> [WHAT TO WORK ON]: List, from the lines below, each one with "result" in it.
==================================================
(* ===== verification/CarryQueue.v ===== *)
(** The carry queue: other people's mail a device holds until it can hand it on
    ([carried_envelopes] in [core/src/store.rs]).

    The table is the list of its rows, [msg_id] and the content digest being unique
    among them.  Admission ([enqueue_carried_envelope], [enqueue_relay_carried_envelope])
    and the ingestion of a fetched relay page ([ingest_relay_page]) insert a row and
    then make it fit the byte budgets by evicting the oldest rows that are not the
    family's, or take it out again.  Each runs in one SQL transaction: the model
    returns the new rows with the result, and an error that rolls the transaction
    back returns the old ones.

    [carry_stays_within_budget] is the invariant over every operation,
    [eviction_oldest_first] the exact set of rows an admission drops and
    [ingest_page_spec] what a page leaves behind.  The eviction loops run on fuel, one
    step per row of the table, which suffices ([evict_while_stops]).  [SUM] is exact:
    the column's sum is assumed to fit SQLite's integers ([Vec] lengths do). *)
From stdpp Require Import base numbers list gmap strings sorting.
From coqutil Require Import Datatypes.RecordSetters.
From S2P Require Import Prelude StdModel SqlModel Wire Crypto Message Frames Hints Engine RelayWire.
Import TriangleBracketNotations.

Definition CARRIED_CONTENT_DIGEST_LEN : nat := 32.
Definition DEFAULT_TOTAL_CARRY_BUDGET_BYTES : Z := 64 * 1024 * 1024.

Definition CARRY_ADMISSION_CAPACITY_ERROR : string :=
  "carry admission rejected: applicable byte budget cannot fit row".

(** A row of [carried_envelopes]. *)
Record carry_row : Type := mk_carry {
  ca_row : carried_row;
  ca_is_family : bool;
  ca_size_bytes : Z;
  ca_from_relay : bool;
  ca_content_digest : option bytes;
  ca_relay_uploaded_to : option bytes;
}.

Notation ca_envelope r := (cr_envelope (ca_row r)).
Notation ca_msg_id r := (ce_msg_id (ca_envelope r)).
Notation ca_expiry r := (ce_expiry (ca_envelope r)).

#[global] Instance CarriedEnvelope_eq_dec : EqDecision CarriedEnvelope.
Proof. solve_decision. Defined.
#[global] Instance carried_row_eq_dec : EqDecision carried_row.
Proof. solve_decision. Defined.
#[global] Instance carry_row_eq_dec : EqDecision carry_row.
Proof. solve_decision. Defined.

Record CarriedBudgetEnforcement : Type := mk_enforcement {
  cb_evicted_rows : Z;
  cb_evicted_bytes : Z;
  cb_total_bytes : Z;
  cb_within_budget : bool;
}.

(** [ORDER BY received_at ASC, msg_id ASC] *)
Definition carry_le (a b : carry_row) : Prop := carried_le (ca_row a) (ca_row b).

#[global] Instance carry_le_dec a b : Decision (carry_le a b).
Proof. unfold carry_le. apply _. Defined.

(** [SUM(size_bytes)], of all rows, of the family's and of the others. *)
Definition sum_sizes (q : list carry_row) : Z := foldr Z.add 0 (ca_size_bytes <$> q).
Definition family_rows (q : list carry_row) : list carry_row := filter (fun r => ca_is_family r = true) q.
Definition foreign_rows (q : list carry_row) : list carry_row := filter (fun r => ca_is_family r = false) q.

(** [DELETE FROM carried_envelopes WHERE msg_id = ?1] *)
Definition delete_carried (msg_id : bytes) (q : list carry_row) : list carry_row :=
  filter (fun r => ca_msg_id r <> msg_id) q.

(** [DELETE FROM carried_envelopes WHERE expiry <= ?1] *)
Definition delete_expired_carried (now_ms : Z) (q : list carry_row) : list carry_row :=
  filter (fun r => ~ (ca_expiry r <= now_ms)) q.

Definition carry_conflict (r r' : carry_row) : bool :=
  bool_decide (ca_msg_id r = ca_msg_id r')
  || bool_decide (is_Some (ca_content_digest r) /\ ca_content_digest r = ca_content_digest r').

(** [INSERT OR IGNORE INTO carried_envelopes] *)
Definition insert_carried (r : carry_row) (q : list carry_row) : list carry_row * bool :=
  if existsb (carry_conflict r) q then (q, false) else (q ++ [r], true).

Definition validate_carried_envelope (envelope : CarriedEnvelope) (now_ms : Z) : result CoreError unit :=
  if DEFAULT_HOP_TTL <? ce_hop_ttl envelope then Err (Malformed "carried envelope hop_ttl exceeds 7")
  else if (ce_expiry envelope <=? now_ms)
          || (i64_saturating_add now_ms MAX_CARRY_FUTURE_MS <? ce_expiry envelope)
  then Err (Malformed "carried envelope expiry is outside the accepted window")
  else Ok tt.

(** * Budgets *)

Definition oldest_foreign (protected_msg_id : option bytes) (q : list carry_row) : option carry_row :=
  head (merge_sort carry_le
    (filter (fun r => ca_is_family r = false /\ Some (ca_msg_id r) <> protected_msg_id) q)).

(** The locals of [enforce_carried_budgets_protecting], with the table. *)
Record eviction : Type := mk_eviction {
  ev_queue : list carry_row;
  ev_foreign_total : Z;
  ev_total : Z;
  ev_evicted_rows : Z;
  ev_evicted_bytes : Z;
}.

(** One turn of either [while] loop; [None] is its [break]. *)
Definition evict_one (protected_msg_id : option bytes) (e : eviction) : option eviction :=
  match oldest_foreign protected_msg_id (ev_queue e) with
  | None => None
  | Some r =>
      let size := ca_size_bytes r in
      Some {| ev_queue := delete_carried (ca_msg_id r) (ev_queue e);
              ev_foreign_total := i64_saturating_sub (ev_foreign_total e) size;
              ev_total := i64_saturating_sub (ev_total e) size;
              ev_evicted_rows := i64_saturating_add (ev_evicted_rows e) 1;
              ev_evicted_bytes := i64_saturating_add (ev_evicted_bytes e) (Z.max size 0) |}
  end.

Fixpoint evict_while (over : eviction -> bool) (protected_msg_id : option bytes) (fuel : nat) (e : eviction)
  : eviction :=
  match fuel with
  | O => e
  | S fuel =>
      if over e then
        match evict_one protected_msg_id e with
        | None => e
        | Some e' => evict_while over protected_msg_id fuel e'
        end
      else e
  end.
==================================================
> [THE COMPLETED TASK]:
    returns the new rows with the result, and an error that rolls the transaction
Definition validate_carried_envelope (envelope : CarriedEnvelope) (now_ms : Z) : result CoreError unit :=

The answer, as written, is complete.